Low tolerance and high toxicity of thalidomide as maintenance therapy after double autologous stem cell transplant in multiple myeloma patients

Although a double autologous peripheral blood stem cell transplant (APBSCT) is an effective therapy for patients (pts) with multiple myeloma and extends progression‐free survival and overall survival, pts show a continued pattern of recurrent disease. The feasibility and tolerability of thalidomide (Thal) administered in the post‐transplantation period as maintenance therapy was tested in 17 pts at a dose of 100 mg/d starting between 3 and 5 months after the second transplantation and continuing either until toxicity precluded further therapy or until pts had disease progression.
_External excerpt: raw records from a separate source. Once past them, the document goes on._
Lemma loops_at_cell rgba width height (h : Heap) n :
  h !! rgba = Some (ObjNRGBA n) ->
  for_range height (fun y =>
    for_range width (fun x => blank_if_transparent rgba x y)) h
  = at_cell rgba (cell_loops width height) h.
Proof.
  intros Hp. unfold cell_loops, for_range.
  eapply for_from_at_cell; [|exact Hp].
  intros y t m Ht.
  eapply for_from_at_cell; [|exact Ht].
  intros x u _ _. apply blank_if_transparent_at_cell.
Qed.

(** On a copy shaped as [image.NewNRGBA] makes it for bounds at the origin,
    the loops end normally and leave the normalised samples. *)
Lemma cell_loops_normalize m w hh :
  0 <= w -> 0 <= hh ->
  image.Stride m = 4 * w ->
  image.Min (image.Rect m) = image.mkPoint 0 0 ->
  length (image.Pix m) = Z.to_nat (4 * w * hh) ->
  cell_loops w hh m
  = (Ok tt, with_Pix m (normalize_pixels (image.Pix m))).
Proof.
  intros Hw Hh Hstride Hmin Hlen.
  pose proof (blank_loops [ObjNRGBA m] 0%nat m w hh ltac:(cbn; lia)
                Hw Hh Hstride Hmin Hlen) as Hrun.
  cbn [insert list_insert] in Hrun.
  rewrite (loops_at_cell 0%nat w hh [ObjNRGBA m] m eq_refl) in Hrun.
  unfold at_cell in Hrun. cbn [lookup list_lookup] in Hrun.
  destruct (cell_loops w hh m) as [o n'].
  cbn [insert list_insert] in Hrun. congruence.
Qed.

(** ** The run of [computeHashes] in general *)

Lemma NewNRGBA_Ok r n : image.NewNRGBA r = Ok n -> n = blank_NRGBA r.
Proof.
  unfold image.NewNRGBA. case_bool_decide; [|discriminate].
  intros [= <-]. reflexivity.
Qed.

Lemma computeHashes_decode_error data (h : Heap) err :
  image_Decode data = inr err ->
  computeHashes data h = (Err ("image decode failed: " +:+ err), h).
Proof. intros Hdec. unfold computeHashes. rewrite Hdec. reflexivity. Qed.

Lemma computeHashes_other_format data (h : Heap) img format :
  image_Decode data = inl (img, format) ->
  strings_ToLower format <> "png" ->
  computeHashes data h
  = (Err "only PNG images are supported", h ++ [ObjImage img]).
Proof.
  intros Hdec Hfmt. unfold computeHashes. rewrite Hdec.
  unfold bind, new. rewrite bool_decide_eq_true_2 by exact Hfmt.
  reflexivity.
Qed.

(** The result does not depend on the store the call starts in, and the
    call only appends cells to it. *)
Lemma computeHashes_engine data (h : Heap) img format :
  image_Decode data = inl (img, format) ->
  strings_ToLower format = "png" ->
  computeHashes data h = (fst (engine_png img), h ++ snd (engine_png img)).
Proof.
  intros Hdec Hfmt.
  unfold computeHashes, engine_png. rewrite Hdec.
  unfold bind at 1. unfold new at 1.
  rewrite bool_decide_eq_false_2 by (intros Hne; apply Hne; exact Hfmt).
  set (h1 := h ++ [ObjImage img]).
  assert (Himg1 : h1 !! length h = Some (ObjImage img)).
  { unfold h1. rewrite lookup_app_r by lia. rewrite Nat.sub_diag. reflexivity. }
  unfold bind at 1. unfold Bounds, bind at 1.
  rewrite (load_Image_lookup _ _ _ Himg1). unfold ret at 1.
  unfold bind at 1. unfold NewNRGBA, bind at 1, lift at 1.
  destruct (image.NewNRGBA (Image_Bounds img)) as [blank|e|msg] eqn:Hnew;
    [|reflexivity|reflexivity].
  apply NewNRGBA_Ok in Hnew. subst blank. unfold new at 1.
  set (h2 := h1 ++ [ObjNRGBA (blank_NRGBA (Image_Bounds img))]).
  assert (Hlen1 : length h1 = S (length h))
    by (unfold h1; rewrite length_app; cbn; lia).
  assert (Himg2 : h2 !! length h = Some (ObjImage img)).
  { unfold h2. rewrite lookup_app_l by lia. exact Himg1. }
  assert (Hrgba2 : h2 !! length h1
                   = Some (ObjNRGBA (blank_NRGBA (Image_Bounds img)))).
  { unfold h2. rewrite lookup_app_r by lia. rewrite Nat.sub_diag.
    reflexivity. }
  assert (Hlt : (length h1 < length h2)%nat)
    by (unfold h2; rewrite length_app; cbn; lia).
  unfold bind at 1. unfold Draw, bind at 1.
  rewrite (load_NRGBA_lookup _ _ _ Hrgba2).
  unfold bind at 1. rewrite (load_Image_lookup _ _ _ Himg2).
  unfold store at 1. fold (converted img).
  unfold bind at 1.
  rewrite (loops_at_cell (length h1) _ _ _ (converted img))
    by (apply list_lookup_insert_eq; exact Hlt).
  rewrite (at_cell_present _ _ _ (converted img))
    by (apply list_lookup_insert_eq; exact Hlt).
  rewrite list_insert_insert_eq.
  destruct (cell_loops (image.Dx (Image_Bounds img))
              (image.Dy (Image_Bounds img)) (converted img)) as [o n].
  cbn [fst snd].
  assert (Hcells : <[length h1 := ObjNRGBA n]> h2
                   = h ++ [ObjImage img; ObjNRGBA n]).
  { unfold h2. replace (length h1) with (length h1 + 0)%nat by lia.
    rewrite insert_app_r. unfold h1. rewrite <- app_assoc. reflexivity. }
  rewrite Hcells.
  destruct o as [[]|e|msg]; [|reflexivity|reflexivity].
  assert (Himg' : (h ++ [ObjImage img; ObjNRGBA n]) !! length h
                  = Some (ObjImage img)).
  { rewrite lookup_app_r by lia. rewrite Nat.sub_diag. reflexivity. }
  assert (Hrgba' : (h ++ [ObjImage img; ObjNRGBA n]) !! length h1
                   = Some (ObjNRGBA n)).
  { rewrite lookup_app_r by lia. rewrite Hlen1.
    replace (S (length h) - length h)%nat with 1%nat by lia. reflexivity. }
  unfold bind at 1. unfold Pix_all, bind at 1.
  rewrite (load_NRGBA_lookup _ _ _ Hrgba'). unfold ret at 1.
  fold (header_of img).
  unfold bind at 1. unfold Encode, bind at 1.
  rewrite (load_Image_lookup _ _ _ Himg').
  destruct (imaging_Encode img imaging_PNG) as [encoded|err];
    [|reflexivity].
  unfold ret at 1, bind, lift. rewrite slice_to_hashBuffer. reflexivity.
Qed.

Lemma engine_png_well_decoded img :
  well_decoded img ->
  engine_png img =
    let cells :=
      [ObjImage img; ObjNRGBA (with_Pix (converted img) (normalized img))] in
    match imaging_Encode img imaging_PNG with
    | inl encoded => (Ok (fingerprint_of img encoded), cells)
    | inr err => (Err err, cells)
    end.
Proof.
  intros [Hb (Hlen & Hstride & Hrect)].
  pose proof Hb as (Hmin & Hw & Hh & Hfit).
  unfold engine_png. rewrite (NewNRGBA_png _ Hb).
  rewrite cell_loops_normalize;
    [ | exact Hw | exact Hh | exact Hstride | rewrite Hrect; exact Hmin
      | rewrite Hlen; apply length_replicate ].
  reflexivity.
Qed.

Lemma computeHashes_png data (h : Heap) img format :
  image_Decode data = inl (img, format) ->
  strings_ToLower format = "png" ->
  well_decoded img ->
  computeHashes data h =
    match imaging_Encode img imaging_PNG with
    | inl encoded => (Ok (fingerprint_of img encoded), final_heap h img)
    | inr err => (Err err, final_heap h img)
    end.
Proof.
  intros Hdec Hfmt Hwd.
  rewrite (computeHashes_engine data h img format Hdec Hfmt).
  rewrite (engine_png_well_decoded img Hwd). cbv zeta.
  destruct (imaging_Encode img imaging_PNG); reflexivity.
Qed.

(** A normal return comes from a PNG. *)
Lemma computeHashes_Ok_png data (h h' : Heap) r :
  computeHashes data h = (Ok r, h') ->
  exists img format,
    image_Decode data = inl (img, format) /\ strings_ToLower format = "png".
Proof.
  intros Hrun.
  destruct (image_Decode data) as [[img format]|err] eqn:Hdec.
  - destruct (decide (strings_ToLower format = "png")) as [Hfmt|Hfmt].
    + exists img, format. split; [reflexivity | exact Hfmt].
    + rewrite (computeHashes_other_format data h img format Hdec Hfmt) in Hrun.
      discriminate.
  - rewrite (computeHashes_decode_error data h err Hdec) in Hrun.
    discriminate.
Qed.
(** X6: [type] and [placeholder] each reach the attribute of that name on
    the input element and nothing else; no pass-through attribute can stand
    in their way. *)
Theorem Input_set_type_placeholder bag v :
  Input (<["type" := v]> bag) =
    Elem "label" (label_attrs bag)
      [ Child (JS.get bag "label");
        Elem "input" (<["type" := v]> (input_attrs bag)) [] ]
  ∧ Input (<["placeholder" := v]> bag) =
    Elem "label" (label_attrs bag)
      [ Child (JS.get bag "label");
        Elem "input" (<["placeholder" := v]> (input_attrs bag)) [] ].
Proof.
  split; rewrite Input_unfold; unfold label_attrs, input_attrs;
    rewrite ?get_insert_eq, !get_insert_ne by done.
  - rewrite (rest_set_named _ _ _ named_type).
    rewrite <- spread_insert_lit by apply rest_lookup_named, named_type.
    rewrite (insert_insert_ne _ "type" "placeholder") by done.
    by rewrite insert_insert_eq.
  - rewrite (rest_set_named _ _ _ named_placeholder).
    rewrite <- spread_insert_lit by apply rest_lookup_named, named_placeholder.
    by rewrite insert_insert_eq.
Qed.

(** X7: when the bag holds no pass-through [className], [inputClassName]
    reaches the class of the input element and nothing else. *)
Theorem Input_set_inputClassName bag v :
  bag !! "className" = None →
  Input (<["inputClassName" := v]> bag) =
  Elem "label" (label_attrs bag)
    [ Child (JS.get bag "label");
      Elem "input" (<["className" := v]> (input_attrs bag)) [] ].
Proof.
  intros Hnone. rewrite Input_unfold. unfold label_attrs, input_attrs.
  rewrite ?get_insert_eq, !get_insert_ne by done.
  rewrite (rest_set_named _ _ _ named_inputClassName).
  rewrite <- spread_insert_lit
    by (by rewrite (rest_lookup_other _ _ _ className_not_named)).
  rewrite (insert_insert_ne _ "className" "placeholder") by done.
  rewrite (insert_insert_ne _ "className" "type") by done.
  by rewrite insert_singleton_eq.
Qed.

Lemma Input_set_inputClassName_witness :
  bag_email !! "className" = None
  ∧ Input (<["inputClassName" := VStr "wide"]> bag_email) =
    Elem "label" (label_attrs bag_email)
      [ Child (JS.get bag_email "label");
        Elem "input" (<["className" := VStr "wide"]> (input_attrs bag_email)) [] ].
Proof.
  split; [reflexivity |].
  exact (Input_set_inputClassName bag_email (VStr "wide") eq_refl).
Defined.

(** X8: giving a named field the value [undefined] is the same as leaving it
    out. *)
Theorem Input_named_undefined bag k :
  k ∈ named_fields → Input (<[k := VUndefined]> bag) = Input (delete k bag).
Proof.
  intros Hk. rewrite !Input_unfold. unfold label_attrs, input_attrs.
  rewrite !get_insert_undefined. by rewrite rest_insert_named.
Qed.

Lemma Input_named_undefined_witness :
  ("type" ∈ named_fields)
  ∧ Input (<["type" := VUndefined]> bag_email) = Input (delete "type" bag_email).
Proof.
  split; [exact named_type | exact (Input_named_undefined bag_email "type" named_type)].
Defined.

(** ** Which attributes the elements have *)

Lemma rest_dom names (o : gmap string value) :
  dom (JS.rest names o) = dom o ∖ list_to_set names.
Proof.
  apply set_eq. intros k.
  rewrite elem_of_difference, elem_of_list_to_set, !elem_of_dom, rest_lookup.
  case_decide as Hk.
  - split; [by intros [? ?] | by intros [_ ?]].
  - split; [by intros ? | by intros [? _]].
Qed.

(** X9: the input element has the three attributes [Input] writes and the
    attributes of the bag that are not named fields, and no others. *)
Theorem input_attribute_names bag :
  ∃ la c ia,
    Input bag = Elem "label" la [c; Elem "input" ia []]
    ∧ dom ia =
      {[ "className"; "type"; "placeholder" ]}
      ∪ (dom bag ∖ list_to_set named_fields).
Proof.
  exists (label_attrs bag), (Child (JS.get bag "label")), (input_attrs bag).
  split; [apply Input_unfold |].
  unfold input_attrs, JS.spread.
  rewrite dom_union_L, !dom_insert_L, dom_singleton_L, rest_dom.
  apply set_eq. intros k. rewrite !elem_of_union, !elem_of_singleton. tauto.
Qed.

(** X10: no element of the output has an attribute named [label],
    [inputClassName] or [labelClassName], and the label element has no
    attribute but [className]: what the caller passes through never lands
    on the label. *)
Theorem Input_keeps_fields_off tag attrs k bag :
  (tag, attrs) ∈ elements_of (Input bag) →
  (k ∈ ["label"; "inputClassName"; "labelClassName"] → attrs !! k = None)
  ∧ (tag = "label" → k ≠ "className" → attrs !! k = None).
Proof.
  rewrite Input_elements.
  intros [Heq|[Heq|Hnil%elem_of_nil]%elem_of_cons]%elem_of_cons; [| |done].
  - injection Heq as -> ->. unfold label_attrs. split.
    + intros Hk. apply lookup_singleton_ne. intros <-. revert Hk. by_evaluation.
    + intros _ Hk. by apply lookup_singleton_ne.
  - injection Heq as -> ->. split; [| discriminate].
    intros Hk.
    assert (k ∈ named_fields) as Hnamed.
    { revert Hk. unfold named_fields. rewrite !elem_of_cons. tauto. }
    rewrite input_nothing_else; [by apply rest_lookup_named |].
    intros Hthree. revert Hk Hthree. rewrite !elem_of_cons, !elem_of_nil.
    intros [->|[->|[->|[]]]] [?|[?|[?|[]]]]; discriminate.
Qed.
After a median administration of 13 months (range: 3–26), 76.5% (13 pts) failed to tolerate Thal because of: transiet ischemic attack (three pts), severe fatigue (two), neutropenia (one), piastrinopenia (one), severe opportunistic infectious (two), erectile impotence (one), gastointestinal toxicity (anorexia with weight loss one), peripheral neuropathy (two). After a median follow‐up of 36 months (range: 10–59) from the second transplant, 13 patients attained a CR + near CR (with a conversion rate from 47.1% to 76.5%). In conclusion, Thal as maintenance therapy after double ASCT is associated with low feasibility and high toxicity and could prevent a lengthy use of this antineoplastic agent.